Saved entries:
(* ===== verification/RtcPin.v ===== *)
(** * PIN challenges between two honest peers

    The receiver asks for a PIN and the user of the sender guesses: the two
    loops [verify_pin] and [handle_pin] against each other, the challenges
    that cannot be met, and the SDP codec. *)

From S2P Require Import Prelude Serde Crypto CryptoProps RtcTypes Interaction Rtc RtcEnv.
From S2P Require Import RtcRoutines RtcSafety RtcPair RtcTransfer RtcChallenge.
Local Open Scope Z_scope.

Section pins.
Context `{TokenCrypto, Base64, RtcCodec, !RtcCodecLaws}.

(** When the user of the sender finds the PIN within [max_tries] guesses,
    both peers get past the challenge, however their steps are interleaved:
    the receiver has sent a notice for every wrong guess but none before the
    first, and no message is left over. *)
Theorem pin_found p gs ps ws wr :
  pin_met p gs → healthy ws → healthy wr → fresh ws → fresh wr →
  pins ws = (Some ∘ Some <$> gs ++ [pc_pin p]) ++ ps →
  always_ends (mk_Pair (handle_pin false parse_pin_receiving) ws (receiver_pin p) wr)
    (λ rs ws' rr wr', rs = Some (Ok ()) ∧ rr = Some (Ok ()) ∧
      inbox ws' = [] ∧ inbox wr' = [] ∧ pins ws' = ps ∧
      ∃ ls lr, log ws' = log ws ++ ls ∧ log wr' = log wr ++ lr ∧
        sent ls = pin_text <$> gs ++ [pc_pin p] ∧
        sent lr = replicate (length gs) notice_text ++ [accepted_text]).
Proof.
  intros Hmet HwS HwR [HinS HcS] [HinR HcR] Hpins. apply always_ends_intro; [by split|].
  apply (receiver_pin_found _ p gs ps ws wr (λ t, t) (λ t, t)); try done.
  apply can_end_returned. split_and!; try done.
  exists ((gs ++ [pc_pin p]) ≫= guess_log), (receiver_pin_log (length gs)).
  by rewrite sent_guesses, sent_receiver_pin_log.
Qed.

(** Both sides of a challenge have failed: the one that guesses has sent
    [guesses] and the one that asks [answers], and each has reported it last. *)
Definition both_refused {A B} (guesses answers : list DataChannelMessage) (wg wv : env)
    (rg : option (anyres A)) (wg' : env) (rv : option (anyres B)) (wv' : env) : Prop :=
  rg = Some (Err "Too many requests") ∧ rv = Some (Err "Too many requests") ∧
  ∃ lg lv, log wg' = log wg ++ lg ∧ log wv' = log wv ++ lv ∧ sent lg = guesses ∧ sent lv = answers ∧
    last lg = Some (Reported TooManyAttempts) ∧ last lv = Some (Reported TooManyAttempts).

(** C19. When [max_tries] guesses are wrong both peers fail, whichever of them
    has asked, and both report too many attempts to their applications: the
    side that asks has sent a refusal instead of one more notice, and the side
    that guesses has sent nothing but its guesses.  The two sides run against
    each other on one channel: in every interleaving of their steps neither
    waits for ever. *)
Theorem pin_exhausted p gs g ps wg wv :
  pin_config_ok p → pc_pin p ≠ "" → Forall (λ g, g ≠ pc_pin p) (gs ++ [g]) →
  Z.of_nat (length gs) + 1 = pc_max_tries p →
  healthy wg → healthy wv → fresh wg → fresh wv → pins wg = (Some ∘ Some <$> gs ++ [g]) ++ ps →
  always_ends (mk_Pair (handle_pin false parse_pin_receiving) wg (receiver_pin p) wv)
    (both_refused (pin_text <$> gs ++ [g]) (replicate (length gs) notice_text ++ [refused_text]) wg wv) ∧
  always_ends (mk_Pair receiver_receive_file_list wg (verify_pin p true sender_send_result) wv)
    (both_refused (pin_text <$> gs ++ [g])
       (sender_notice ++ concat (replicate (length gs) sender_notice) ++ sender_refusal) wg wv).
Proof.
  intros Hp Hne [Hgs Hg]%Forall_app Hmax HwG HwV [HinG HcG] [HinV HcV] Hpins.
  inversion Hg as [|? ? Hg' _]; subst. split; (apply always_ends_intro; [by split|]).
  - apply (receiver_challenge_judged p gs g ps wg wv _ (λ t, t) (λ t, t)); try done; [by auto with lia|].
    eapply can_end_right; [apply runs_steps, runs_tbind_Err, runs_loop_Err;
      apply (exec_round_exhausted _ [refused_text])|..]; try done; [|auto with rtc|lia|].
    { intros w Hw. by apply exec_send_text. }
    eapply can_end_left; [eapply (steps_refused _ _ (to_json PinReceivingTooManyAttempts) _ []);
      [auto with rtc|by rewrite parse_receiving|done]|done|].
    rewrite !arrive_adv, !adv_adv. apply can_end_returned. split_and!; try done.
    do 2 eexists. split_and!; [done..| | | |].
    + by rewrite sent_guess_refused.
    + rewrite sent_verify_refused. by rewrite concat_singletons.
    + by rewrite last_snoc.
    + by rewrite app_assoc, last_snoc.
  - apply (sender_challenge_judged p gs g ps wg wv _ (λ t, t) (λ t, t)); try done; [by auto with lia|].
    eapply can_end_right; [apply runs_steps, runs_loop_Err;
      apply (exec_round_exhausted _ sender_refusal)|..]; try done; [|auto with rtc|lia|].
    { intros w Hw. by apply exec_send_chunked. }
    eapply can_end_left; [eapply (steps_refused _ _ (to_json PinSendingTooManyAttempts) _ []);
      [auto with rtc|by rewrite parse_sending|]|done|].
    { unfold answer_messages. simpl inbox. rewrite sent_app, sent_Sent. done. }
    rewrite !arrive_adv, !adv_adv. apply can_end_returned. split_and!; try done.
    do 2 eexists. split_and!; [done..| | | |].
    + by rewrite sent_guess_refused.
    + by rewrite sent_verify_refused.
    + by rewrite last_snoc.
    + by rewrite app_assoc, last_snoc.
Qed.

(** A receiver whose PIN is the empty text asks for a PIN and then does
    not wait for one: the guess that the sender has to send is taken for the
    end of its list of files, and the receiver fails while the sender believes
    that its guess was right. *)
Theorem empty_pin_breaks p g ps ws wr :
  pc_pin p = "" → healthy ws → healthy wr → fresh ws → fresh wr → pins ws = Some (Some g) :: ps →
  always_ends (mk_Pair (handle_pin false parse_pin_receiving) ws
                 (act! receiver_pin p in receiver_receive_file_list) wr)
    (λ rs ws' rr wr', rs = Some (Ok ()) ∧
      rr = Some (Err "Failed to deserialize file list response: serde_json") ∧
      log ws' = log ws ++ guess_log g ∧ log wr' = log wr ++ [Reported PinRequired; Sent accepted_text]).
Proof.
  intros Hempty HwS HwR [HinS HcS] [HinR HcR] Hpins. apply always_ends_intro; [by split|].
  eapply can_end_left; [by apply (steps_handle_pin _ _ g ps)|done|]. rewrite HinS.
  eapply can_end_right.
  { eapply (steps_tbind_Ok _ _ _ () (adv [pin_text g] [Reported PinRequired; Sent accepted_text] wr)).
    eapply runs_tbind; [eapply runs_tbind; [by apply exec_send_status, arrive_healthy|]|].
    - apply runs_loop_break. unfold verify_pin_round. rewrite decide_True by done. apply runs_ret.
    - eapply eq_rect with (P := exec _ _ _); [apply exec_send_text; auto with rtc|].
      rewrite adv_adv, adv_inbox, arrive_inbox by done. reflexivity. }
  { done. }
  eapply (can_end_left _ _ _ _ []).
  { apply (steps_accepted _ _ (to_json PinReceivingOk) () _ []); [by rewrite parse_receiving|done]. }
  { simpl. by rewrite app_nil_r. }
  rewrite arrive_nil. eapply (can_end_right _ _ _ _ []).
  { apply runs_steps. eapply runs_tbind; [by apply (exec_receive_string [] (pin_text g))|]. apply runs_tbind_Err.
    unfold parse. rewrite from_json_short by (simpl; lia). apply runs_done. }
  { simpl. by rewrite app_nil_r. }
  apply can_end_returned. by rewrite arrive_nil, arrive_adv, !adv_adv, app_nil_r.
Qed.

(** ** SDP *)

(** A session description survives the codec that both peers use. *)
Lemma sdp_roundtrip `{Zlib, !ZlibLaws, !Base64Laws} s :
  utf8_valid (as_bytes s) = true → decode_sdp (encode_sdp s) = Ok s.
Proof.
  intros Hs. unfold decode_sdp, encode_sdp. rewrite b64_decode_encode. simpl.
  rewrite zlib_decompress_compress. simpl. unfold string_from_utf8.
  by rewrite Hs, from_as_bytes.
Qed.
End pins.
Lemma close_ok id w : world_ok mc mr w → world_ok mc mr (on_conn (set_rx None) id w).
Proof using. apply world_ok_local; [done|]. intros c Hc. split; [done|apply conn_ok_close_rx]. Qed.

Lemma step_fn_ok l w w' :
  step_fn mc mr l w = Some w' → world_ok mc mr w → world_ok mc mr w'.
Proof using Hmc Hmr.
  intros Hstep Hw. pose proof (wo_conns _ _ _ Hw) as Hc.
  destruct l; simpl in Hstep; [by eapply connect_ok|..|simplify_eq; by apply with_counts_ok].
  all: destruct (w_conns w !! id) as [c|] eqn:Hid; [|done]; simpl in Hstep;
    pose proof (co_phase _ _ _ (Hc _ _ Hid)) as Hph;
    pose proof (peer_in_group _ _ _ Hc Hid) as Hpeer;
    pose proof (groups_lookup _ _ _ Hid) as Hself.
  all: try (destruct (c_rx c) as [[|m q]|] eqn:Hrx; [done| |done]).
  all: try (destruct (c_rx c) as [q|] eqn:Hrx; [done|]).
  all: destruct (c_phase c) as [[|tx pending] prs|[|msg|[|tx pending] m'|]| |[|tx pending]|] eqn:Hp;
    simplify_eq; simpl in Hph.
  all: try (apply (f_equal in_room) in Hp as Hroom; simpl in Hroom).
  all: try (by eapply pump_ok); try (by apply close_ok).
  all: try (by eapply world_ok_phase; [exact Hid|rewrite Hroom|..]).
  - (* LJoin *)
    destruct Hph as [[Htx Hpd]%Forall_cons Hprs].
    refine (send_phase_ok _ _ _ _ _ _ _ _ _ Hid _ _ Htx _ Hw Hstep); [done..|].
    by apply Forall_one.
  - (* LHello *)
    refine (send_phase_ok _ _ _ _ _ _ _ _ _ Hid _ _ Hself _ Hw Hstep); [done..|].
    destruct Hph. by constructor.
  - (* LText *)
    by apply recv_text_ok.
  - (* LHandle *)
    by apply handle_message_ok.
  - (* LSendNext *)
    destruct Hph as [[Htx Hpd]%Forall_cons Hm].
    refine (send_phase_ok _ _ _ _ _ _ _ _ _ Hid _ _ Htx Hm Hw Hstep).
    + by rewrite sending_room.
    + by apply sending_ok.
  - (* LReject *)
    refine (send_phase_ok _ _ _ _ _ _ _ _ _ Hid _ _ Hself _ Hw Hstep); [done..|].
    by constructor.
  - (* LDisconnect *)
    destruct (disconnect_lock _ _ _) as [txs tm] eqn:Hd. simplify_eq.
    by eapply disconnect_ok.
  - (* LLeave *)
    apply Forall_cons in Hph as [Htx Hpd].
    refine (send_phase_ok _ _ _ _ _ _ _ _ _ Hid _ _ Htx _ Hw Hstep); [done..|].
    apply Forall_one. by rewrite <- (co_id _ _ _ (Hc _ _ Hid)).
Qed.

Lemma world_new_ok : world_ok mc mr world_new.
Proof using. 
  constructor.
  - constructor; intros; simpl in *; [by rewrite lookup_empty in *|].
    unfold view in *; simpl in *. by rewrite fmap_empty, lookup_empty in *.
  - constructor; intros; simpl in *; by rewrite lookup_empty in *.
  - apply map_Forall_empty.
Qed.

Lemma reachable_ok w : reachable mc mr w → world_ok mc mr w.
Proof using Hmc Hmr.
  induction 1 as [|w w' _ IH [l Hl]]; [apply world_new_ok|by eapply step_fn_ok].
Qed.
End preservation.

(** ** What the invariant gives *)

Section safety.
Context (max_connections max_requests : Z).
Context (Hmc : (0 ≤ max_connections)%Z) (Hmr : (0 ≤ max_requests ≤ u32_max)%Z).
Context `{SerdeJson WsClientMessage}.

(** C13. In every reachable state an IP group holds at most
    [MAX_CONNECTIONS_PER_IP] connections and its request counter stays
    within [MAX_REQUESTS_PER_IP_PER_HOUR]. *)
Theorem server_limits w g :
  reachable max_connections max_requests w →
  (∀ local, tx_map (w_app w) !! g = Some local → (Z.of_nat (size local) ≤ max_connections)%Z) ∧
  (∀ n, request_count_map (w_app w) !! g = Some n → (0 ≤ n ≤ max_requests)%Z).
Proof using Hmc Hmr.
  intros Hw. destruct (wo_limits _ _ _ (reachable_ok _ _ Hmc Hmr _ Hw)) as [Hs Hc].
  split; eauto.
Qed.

Aim of the task:
The lines above starting at the one that contains "that cannot be met, and the SDP codec. *)" and ending at the one that contains "(** When the" must be transcribed exactly, and no other lines may appear.

Written solution:
    that cannot be met, and the SDP codec. *)

From S2P Require Import Prelude Serde Crypto CryptoProps RtcTypes Interaction Rtc RtcEnv.
From S2P Require Import RtcRoutines RtcSafety RtcPair RtcTransfer RtcChallenge.
Local Open Scope Z_scope.

Section pins.
Context `{TokenCrypto, Base64, RtcCodec, !RtcCodecLaws}.

(** When the user of the sender finds the PIN within [max_tries] guesses,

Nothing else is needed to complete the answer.